EXERCISE DIRECTIONS ▸ From the first entry to the last, repeat the listing exactly.

PROVIDED DATA ▸
(** C24: whether a claim may join depends on the groups it is in and on the
    groups that select it and do not have it: it may when no such group selects
    it, or when exactly one does and it is in none.  The check panics exactly
    when a group that does not have the claim has no selector. *)
Theorem IsPVCCanBeAddedToVG_decision pvc vgs :
  (Forall (selector_known pvc) vgs →
   ∃ res, IsPVCCanBeAddedToVG pvc vgs = Ret res ∧
     (res = None ↔ groups_wanting pvc vgs = [] ∨
                   (length (groups_wanting pvc vgs) = 1 ∧ groups_with pvc vgs = []))) ∧
  (¬ Forall (selector_known pvc) vgs → IsPVCCanBeAddedToVG pvc vgs = Panic nil_deref).
Proof.
  split.
  - intros Hok. eexists. split; [by apply IsPVCCanBeAddedToVG_loop_value|].
    rewrite checkIfPVCCanBeAddedToVG_None. cbn [app]. rewrite !length_fmap.
    by rewrite !length_zero_iff_nil.
  - unfold IsPVCCanBeAddedToVG. generalize (@nil string) at 1. generalize (@nil string).
    induction vgs as [|vg vgs IH]; intros n w Hbad; [by destruct Hbad|].
    cbn [IsPVCCanBeAddedToVG_loop].
    destruct (IsPVCInPVCList pvc (vgst_PVCList (vg_Status vg))) eqn:Hin.
    { apply IH. intros Hok. apply Hbad. constructor; [by left|done]. }
    destruct (vgsrc_Selector (vgspec_Source (vg_Spec vg))) as [s|] eqn:Hs.
    + assert (is_Some (vgsrc_Selector (vgspec_Source (vg_Spec vg)))) as Hsel by (rewrite Hs; eauto).
      destruct (IsPVCMatchesVG_value pvc vg Hsel) as (r & -> & _). cbn.
      assert (¬ Forall (selector_known pvc) vgs) as Hvgs.
      { intros Hok. apply Hbad. constructor; [by right|done]. }
      destruct r as [e|[]]; by apply IH.
    + unfold IsPVCMatchesVG. by rewrite Hs.
Qed.
End Joining.

#[local] Existing Instance DocExternals.externals.
#[local] Existing Instance DocExternals.laws.

(** The claims found for the sample group. *)
Lemma getMatchingPVCs_exact_witness :
  ∃ tr l, run_outcome serve (getMatchingPVCs Samples.config Samples.VG) Samples.base = Some (inr l) ∧
          length l = 3 ∧ matching_claims Samples.config tr Samples.VG l.
Proof.
  destruct (run_outcome serve (getMatchingPVCs Samples.config Samples.VG) Samples.base)
    as [[e|l]|] eqn:Hout; try (vm_compute in Hout; discriminate Hout).
  exists (run_trace serve (getMatchingPVCs Samples.config Samples.VG) Samples.base), l.
  split; [done|]. split.
  - assert (match run_outcome serve (getMatchingPVCs Samples.config Samples.VG) Samples.base with
            | Some (inr l) => length l | _ => 0 end = 3) as Hlen by by vm_compute.
    by rewrite Hout in Hlen.
  - apply (getMatchingPVCs_exact Samples.config Samples.VG _ (Some (inr l))); [|done].
    rewrite <- Hout. apply run_executes.
Defined.

(** A claim of no group, wanted by one group. *)
Lemma IsPVCCanBeAddedToVG_decision_witness :
  IsPVCCanBeAddedToVG (Samples.PVC "a" "pv-a") [Samples.VG] = Ret None ∧
  IsPVCCanBeAddedToVG (Samples.PVC "a" "pv-a") [zero_vg] = Panic nil_deref.
Proof.
  split.
  - destruct (proj1 (IsPVCCanBeAddedToVG_decision (Samples.PVC "a" "pv-a") [Samples.VG]))
      as (res & Heq & Hres).
    { constructor; [right; by eexists|constructor]. }
    rewrite Heq. f_equal. apply Hres. right. by split.
  - apply (IsPVCCanBeAddedToVG_decision (Samples.PVC "a" "pv-a") [zero_vg]).
    intros Hok. apply Forall_cons_1 in Hok as [[Hc|[s Hs]] _]; [discriminate Hc|discriminate Hs].
Defined.
(* ===== verification/Heap.v ===== *)
(** * A memory of cells

    What the deep copies of [api/v1] need of Go's memory: allocation, loads and
    stores through pointers, and the statements the generator writes for a
    pointer, a map and a slice.  A program of [mem] is given the memory and
    answers with the memory it leaves; [None] is the use of a pointer that
    points to nothing of its type.

    [wp h m p Q] runs [p] on two disjoint parts: [h], which it may read, and
    [m], its own.  It ends without an error, leaves [h] as it was, and its
    result and its own part satisfy [Q]. *)

From S2P Require Import Prelude.

Definition loc := positive.

Section Memory.
Context {cell : Type}.

Abbreviation heap := (gmap loc cell).

Definition mem (A : Type) : Type := heap → option (A * heap).

#[export] Instance mem_ret : MRet mem := λ A a h, Some (a, h).
#[export] Instance mem_bind : MBind mem := λ A B f p h,
  '(a, h) ← p h; f a h.

(** The Go types whose values have cells of their own, and their zero values. *)
Class Storable (T : Type) := {
  to_cell : T → cell;
  of_cell : cell → option T;
  zero : T;
  of_to_cell x : of_cell (to_cell x) = Some x;
}.

Definition read_at `{Storable T} (h : heap) (l : loc) : option T := h !! l ≫= of_cell.

(** [*l], [new(T)] with an initial value, and [*l = x]. *)
Definition load `{Storable T} (l : loc) : mem T := λ h, (λ x, (x, h)) <$> read_at h l.

Definition alloc `{Storable T} (x : T) : mem loc := λ h,
  let l := fresh (dom h) in Some (l, <[l := to_cell x]> h).

Definition store `{Storable T} (l : loc) (x : T) : mem unit := λ h,
  match h !! l with Some _ => Some (tt, <[l := to_cell x]> h) | None => None end.

(** ** The statements of a generated copy *)

(** [if in.F != nil { *out = new(T); **out = **in }] *)
Definition copy_ptr (T : Type) `{Storable T} (p : option loc) : mem (option loc) :=
  match p with
  | None => mret None
  | Some l => out ← alloc zero; x ← load l; _ ← store out x; mret (Some out)
  end.

(** [if in.F != nil { *out = new(T); ( *in).DeepCopyInto( *out) }], which is also the
    body of the method [DeepCopy] of [T]. *)
Definition copy_deep {T : Type} `{Storable T} (DeepCopyInto : T → mem T) (p : option loc)
  : mem (option loc) :=
  match p with
  | None => mret None
  | Some l => out ← alloc zero; x ← load l; y ← DeepCopyInto x; _ ← store out y; mret (Some out)
  end.

(** [for key, val := range *in { ( *out)[key] = val }], the pairs in some order. *)
Fixpoint copy_pairs `{Storable (gmap string string)} (out : loc) (l : list (string * string))
  : mem unit :=
  match l with
  | [] => mret tt
  | (key, val) :: l => m ← load out; _ ← store out (<[key := val]> m); copy_pairs out l
  end.

(** [if in.F != nil { *out = make(map[string]string, len( *in)); for ... }]; the
    order of the iteration may depend on anything, here on the new map. *)
Definition copy_map `{Storable (gmap string string)} (order : loc → list nat) (p : option loc)
  : mem (option loc) :=
  match p with
  | None => mret None
  | Some l =>
      out ← alloc (∅ : gmap string string); m ← load l;
      _ ← copy_pairs out (arrange (order out) (map_to_list (m : gmap string string)));
      mret (Some out)
  end.

(** A slice: the first [sl_len] elements of its array. *)
Record slice_ref := { sl_arr : loc; sl_len : nat }.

SOLUTION TO THIS EXERCISE ▸
(** C24: whether a claim may join depends on the groups it is in and on the
    groups that select it and do not have it: it may when no such group selects
    it, or when exactly one does and it is in none.  The check panics exactly
    when a group that does not have the claim has no selector. *)
Theorem IsPVCCanBeAddedToVG_decision pvc vgs :
  (Forall (selector_known pvc) vgs →
   ∃ res, IsPVCCanBeAddedToVG pvc vgs = Ret res ∧
     (res = None ↔ groups_wanting pvc vgs = [] ∨
                   (length (groups_wanting pvc vgs) = 1 ∧ groups_with pvc vgs = []))) ∧
  (¬ Forall (selector_known pvc) vgs → IsPVCCanBeAddedToVG pvc vgs = Panic nil_deref).
Proof.
  split.
  - intros Hok. eexists. split; [by apply IsPVCCanBeAddedToVG_loop_value|].
    rewrite checkIfPVCCanBeAddedToVG_None. cbn [app]. rewrite !length_fmap.
    by rewrite !length_zero_iff_nil.
  - unfold IsPVCCanBeAddedToVG. generalize (@nil string) at 1. generalize (@nil string).
    induction vgs as [|vg vgs IH]; intros n w Hbad; [by destruct Hbad|].
    cbn [IsPVCCanBeAddedToVG_loop].
    destruct (IsPVCInPVCList pvc (vgst_PVCList (vg_Status vg))) eqn:Hin.
    { apply IH. intros Hok. apply Hbad. constructor; [by left|done]. }
    destruct (vgsrc_Selector (vgspec_Source (vg_Spec vg))) as [s|] eqn:Hs.
    + assert (is_Some (vgsrc_Selector (vgspec_Source (vg_Spec vg)))) as Hsel by (rewrite Hs; eauto).
      destruct (IsPVCMatchesVG_value pvc vg Hsel) as (r & -> & _). cbn.
      assert (¬ Forall (selector_known pvc) vgs) as Hvgs.
      { intros Hok. apply Hbad. constructor; [by right|done]. }
      destruct r as [e|[]]; by apply IH.
    + unfold IsPVCMatchesVG. by rewrite Hs.
Qed.
End Joining.

#[local] Existing Instance DocExternals.externals.
#[local] Existing Instance DocExternals.laws.

(** The claims found for the sample group. *)
Lemma getMatchingPVCs_exact_witness :
  ∃ tr l, run_outcome serve (getMatchingPVCs Samples.config Samples.VG) Samples.base = Some (inr l) ∧
          length l = 3 ∧ matching_claims Samples.config tr Samples.VG l.
Proof.
  destruct (run_outcome serve (getMatchingPVCs Samples.config Samples.VG) Samples.base)
    as [[e|l]|] eqn:Hout; try (vm_compute in Hout; discriminate Hout).
  exists (run_trace serve (getMatchingPVCs Samples.config Samples.VG) Samples.base), l.
  split; [done|]. split.
  - assert (match run_outcome serve (getMatchingPVCs Samples.config Samples.VG) Samples.base with
            | Some (inr l) => length l | _ => 0 end = 3) as Hlen by by vm_compute.
    by rewrite Hout in Hlen.
  - apply (getMatchingPVCs_exact Samples.config Samples.VG _ (Some (inr l))); [|done].
    rewrite <- Hout. apply run_executes.
Defined.

(** A claim of no group, wanted by one group. *)
Lemma IsPVCCanBeAddedToVG_decision_witness :
  IsPVCCanBeAddedToVG (Samples.PVC "a" "pv-a") [Samples.VG] = Ret None ∧
  IsPVCCanBeAddedToVG (Samples.PVC "a" "pv-a") [zero_vg] = Panic nil_deref.
Proof.
  split.
  - destruct (proj1 (IsPVCCanBeAddedToVG_decision (Samples.PVC "a" "pv-a") [Samples.VG]))
      as (res & Heq & Hres).
    { constructor; [right; by eexists|constructor]. }
    rewrite Heq. f_equal. apply Hres. right. by split.
  - apply (IsPVCCanBeAddedToVG_decision (Samples.PVC "a" "pv-a") [zero_vg]).
    intros Hok. apply Forall_cons_1 in Hok as [[Hc|[s Hs]] _]; [discriminate Hc|discriminate Hs].
Defined.
(* ===== verification/Heap.v ===== *)
(** * A memory of cells

    What the deep copies of [api/v1] need of Go's memory: allocation, loads and
    stores through pointers, and the statements the generator writes for a
    pointer, a map and a slice.  A program of [mem] is given the memory and
    answers with the memory it leaves; [None] is the use of a pointer that
    points to nothing of its type.

    [wp h m p Q] runs [p] on two disjoint parts: [h], which it may read, and
    [m], its own.  It ends without an error, leaves [h] as it was, and its
    result and its own part satisfy [Q]. *)

From S2P Require Import Prelude.

Definition loc := positive.

Section Memory.
Context {cell : Type}.

Abbreviation heap := (gmap loc cell).

Definition mem (A : Type) : Type := heap → option (A * heap).

#[export] Instance mem_ret : MRet mem := λ A a h, Some (a, h).
#[export] Instance mem_bind : MBind mem := λ A B f p h,
  '(a, h) ← p h; f a h.

(** The Go types whose values have cells of their own, and their zero values. *)
Class Storable (T : Type) := {
  to_cell : T → cell;
  of_cell : cell → option T;
  zero : T;
  of_to_cell x : of_cell (to_cell x) = Some x;
}.

Definition read_at `{Storable T} (h : heap) (l : loc) : option T := h !! l ≫= of_cell.

(** [*l], [new(T)] with an initial value, and [*l = x]. *)
Definition load `{Storable T} (l : loc) : mem T := λ h, (λ x, (x, h)) <$> read_at h l.

Definition alloc `{Storable T} (x : T) : mem loc := λ h,
  let l := fresh (dom h) in Some (l, <[l := to_cell x]> h).

Definition store `{Storable T} (l : loc) (x : T) : mem unit := λ h,
  match h !! l with Some _ => Some (tt, <[l := to_cell x]> h) | None => None end.

(** ** The statements of a generated copy *)

(** [if in.F != nil { *out = new(T); **out = **in }] *)
Definition copy_ptr (T : Type) `{Storable T} (p : option loc) : mem (option loc) :=
  match p with
  | None => mret None
  | Some l => out ← alloc zero; x ← load l; _ ← store out x; mret (Some out)
  end.

(** [if in.F != nil { *out = new(T); ( *in).DeepCopyInto( *out) }], which is also the
    body of the method [DeepCopy] of [T]. *)
Definition copy_deep {T : Type} `{Storable T} (DeepCopyInto : T → mem T) (p : option loc)
  : mem (option loc) :=
  match p with
  | None => mret None
  | Some l => out ← alloc zero; x ← load l; y ← DeepCopyInto x; _ ← store out y; mret (Some out)
  end.

(** [for key, val := range *in { ( *out)[key] = val }], the pairs in some order. *)
Fixpoint copy_pairs `{Storable (gmap string string)} (out : loc) (l : list (string * string))
  : mem unit :=
  match l with
  | [] => mret tt
  | (key, val) :: l => m ← load out; _ ← store out (<[key := val]> m); copy_pairs out l
  end.

(** [if in.F != nil { *out = make(map[string]string, len( *in)); for ... }]; the
    order of the iteration may depend on anything, here on the new map. *)
Definition copy_map `{Storable (gmap string string)} (order : loc → list nat) (p : option loc)
  : mem (option loc) :=
  match p with
  | None => mret None
  | Some l =>
      out ← alloc (∅ : gmap string string); m ← load l;
      _ ← copy_pairs out (arrange (order out) (map_to_list (m : gmap string string)));
      mret (Some out)
  end.

(** A slice: the first [sl_len] elements of its array. *)
Record slice_ref := { sl_arr : loc; sl_len : nat }.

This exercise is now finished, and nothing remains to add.